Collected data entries

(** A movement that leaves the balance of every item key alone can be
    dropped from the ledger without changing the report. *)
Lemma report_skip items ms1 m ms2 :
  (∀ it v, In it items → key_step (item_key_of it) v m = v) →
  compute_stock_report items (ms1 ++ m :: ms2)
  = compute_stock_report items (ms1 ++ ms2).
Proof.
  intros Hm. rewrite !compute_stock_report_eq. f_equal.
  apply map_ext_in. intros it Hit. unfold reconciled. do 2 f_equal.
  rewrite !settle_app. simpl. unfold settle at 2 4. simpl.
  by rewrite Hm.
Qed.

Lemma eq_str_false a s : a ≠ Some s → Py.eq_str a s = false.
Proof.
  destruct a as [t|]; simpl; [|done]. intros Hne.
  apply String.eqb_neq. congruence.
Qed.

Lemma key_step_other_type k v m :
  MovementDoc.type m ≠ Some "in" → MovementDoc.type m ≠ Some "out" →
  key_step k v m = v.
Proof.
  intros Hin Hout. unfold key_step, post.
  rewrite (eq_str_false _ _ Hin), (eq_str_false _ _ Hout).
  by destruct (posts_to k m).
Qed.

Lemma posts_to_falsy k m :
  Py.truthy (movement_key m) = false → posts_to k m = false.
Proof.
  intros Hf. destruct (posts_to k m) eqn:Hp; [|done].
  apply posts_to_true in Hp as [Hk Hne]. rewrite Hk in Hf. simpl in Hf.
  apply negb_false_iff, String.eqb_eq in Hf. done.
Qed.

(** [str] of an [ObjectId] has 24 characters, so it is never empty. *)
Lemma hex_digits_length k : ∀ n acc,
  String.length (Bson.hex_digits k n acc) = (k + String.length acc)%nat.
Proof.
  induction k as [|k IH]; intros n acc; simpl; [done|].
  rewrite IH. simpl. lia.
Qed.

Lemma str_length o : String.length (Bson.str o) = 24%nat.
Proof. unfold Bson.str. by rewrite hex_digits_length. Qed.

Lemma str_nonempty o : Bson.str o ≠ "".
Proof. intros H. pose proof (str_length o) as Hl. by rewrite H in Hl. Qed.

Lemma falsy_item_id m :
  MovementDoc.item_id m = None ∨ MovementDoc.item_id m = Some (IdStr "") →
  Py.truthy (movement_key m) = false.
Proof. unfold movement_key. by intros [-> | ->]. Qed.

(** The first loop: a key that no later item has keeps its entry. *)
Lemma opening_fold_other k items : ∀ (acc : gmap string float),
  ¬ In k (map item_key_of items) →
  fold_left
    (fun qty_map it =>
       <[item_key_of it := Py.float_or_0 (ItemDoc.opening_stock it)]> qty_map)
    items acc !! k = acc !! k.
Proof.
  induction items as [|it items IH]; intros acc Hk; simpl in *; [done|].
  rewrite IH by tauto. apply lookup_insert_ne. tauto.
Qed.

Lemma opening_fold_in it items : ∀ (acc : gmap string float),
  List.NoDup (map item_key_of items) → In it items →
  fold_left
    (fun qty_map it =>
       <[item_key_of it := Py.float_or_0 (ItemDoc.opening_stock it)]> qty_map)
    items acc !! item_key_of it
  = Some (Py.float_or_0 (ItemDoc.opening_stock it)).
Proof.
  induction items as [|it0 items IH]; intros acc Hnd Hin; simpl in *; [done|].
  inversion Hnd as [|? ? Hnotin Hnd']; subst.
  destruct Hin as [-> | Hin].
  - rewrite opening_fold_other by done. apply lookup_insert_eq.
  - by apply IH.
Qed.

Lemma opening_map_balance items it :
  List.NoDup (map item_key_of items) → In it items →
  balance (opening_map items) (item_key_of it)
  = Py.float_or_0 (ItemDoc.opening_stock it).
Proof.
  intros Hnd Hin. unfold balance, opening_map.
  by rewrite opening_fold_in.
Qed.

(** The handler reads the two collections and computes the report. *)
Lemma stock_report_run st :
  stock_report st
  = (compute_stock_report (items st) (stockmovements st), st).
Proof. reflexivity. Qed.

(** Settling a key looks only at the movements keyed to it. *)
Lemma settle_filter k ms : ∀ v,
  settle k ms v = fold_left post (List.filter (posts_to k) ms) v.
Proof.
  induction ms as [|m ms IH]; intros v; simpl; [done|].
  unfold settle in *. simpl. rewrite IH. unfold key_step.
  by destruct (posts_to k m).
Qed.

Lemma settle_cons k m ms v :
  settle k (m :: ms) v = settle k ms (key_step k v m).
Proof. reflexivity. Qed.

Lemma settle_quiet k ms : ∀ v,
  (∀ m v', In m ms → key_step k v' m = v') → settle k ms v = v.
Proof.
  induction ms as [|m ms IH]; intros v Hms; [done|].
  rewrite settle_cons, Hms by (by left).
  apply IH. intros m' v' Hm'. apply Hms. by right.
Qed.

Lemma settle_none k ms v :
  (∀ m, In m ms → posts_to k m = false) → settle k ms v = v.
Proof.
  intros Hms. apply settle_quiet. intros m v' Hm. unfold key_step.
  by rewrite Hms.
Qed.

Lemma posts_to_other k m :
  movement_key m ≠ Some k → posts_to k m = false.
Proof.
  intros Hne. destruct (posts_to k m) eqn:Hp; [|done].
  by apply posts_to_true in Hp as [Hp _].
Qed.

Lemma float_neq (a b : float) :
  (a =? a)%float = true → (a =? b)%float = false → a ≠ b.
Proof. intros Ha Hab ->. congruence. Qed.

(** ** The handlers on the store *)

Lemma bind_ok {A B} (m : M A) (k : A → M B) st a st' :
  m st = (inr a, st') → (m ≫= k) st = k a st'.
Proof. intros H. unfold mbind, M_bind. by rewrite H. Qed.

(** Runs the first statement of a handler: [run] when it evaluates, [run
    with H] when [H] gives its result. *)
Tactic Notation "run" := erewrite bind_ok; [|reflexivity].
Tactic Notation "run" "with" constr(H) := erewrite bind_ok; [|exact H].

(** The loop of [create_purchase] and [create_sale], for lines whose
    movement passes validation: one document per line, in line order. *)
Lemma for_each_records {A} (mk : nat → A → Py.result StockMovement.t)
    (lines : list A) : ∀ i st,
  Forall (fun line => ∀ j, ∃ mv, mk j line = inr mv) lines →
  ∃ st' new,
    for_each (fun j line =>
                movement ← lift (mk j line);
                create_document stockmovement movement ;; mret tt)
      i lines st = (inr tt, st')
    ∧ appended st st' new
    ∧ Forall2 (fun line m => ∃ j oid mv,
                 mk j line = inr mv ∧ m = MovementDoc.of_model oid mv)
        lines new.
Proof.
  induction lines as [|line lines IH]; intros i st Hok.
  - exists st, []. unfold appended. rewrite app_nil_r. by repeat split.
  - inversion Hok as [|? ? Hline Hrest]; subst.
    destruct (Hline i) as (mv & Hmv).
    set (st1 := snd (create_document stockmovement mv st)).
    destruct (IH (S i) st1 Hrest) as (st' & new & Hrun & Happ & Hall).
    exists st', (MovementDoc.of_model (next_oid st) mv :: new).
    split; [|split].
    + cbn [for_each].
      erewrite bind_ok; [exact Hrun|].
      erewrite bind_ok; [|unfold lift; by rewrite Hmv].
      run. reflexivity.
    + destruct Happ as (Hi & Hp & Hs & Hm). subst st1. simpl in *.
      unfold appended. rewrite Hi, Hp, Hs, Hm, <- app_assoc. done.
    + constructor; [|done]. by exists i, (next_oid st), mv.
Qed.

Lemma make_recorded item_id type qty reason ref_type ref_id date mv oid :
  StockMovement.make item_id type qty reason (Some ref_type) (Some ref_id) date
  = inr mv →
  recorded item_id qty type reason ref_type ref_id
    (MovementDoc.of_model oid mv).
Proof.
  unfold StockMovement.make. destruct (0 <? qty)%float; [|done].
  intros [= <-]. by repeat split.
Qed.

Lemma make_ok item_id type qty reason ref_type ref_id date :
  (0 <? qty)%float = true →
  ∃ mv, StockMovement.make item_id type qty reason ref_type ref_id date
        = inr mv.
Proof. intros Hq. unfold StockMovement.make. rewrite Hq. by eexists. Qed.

## Work task
Out of the data above, return each line where the word "date" can be found.

## Completed exercise
Lemma make_recorded item_id type qty reason ref_type ref_id date mv oid :
  StockMovement.make item_id type qty reason (Some ref_type) (Some ref_id) date
Lemma make_ok item_id type qty reason ref_type ref_id date :
  ∃ mv, StockMovement.make item_id type qty reason ref_type ref_id date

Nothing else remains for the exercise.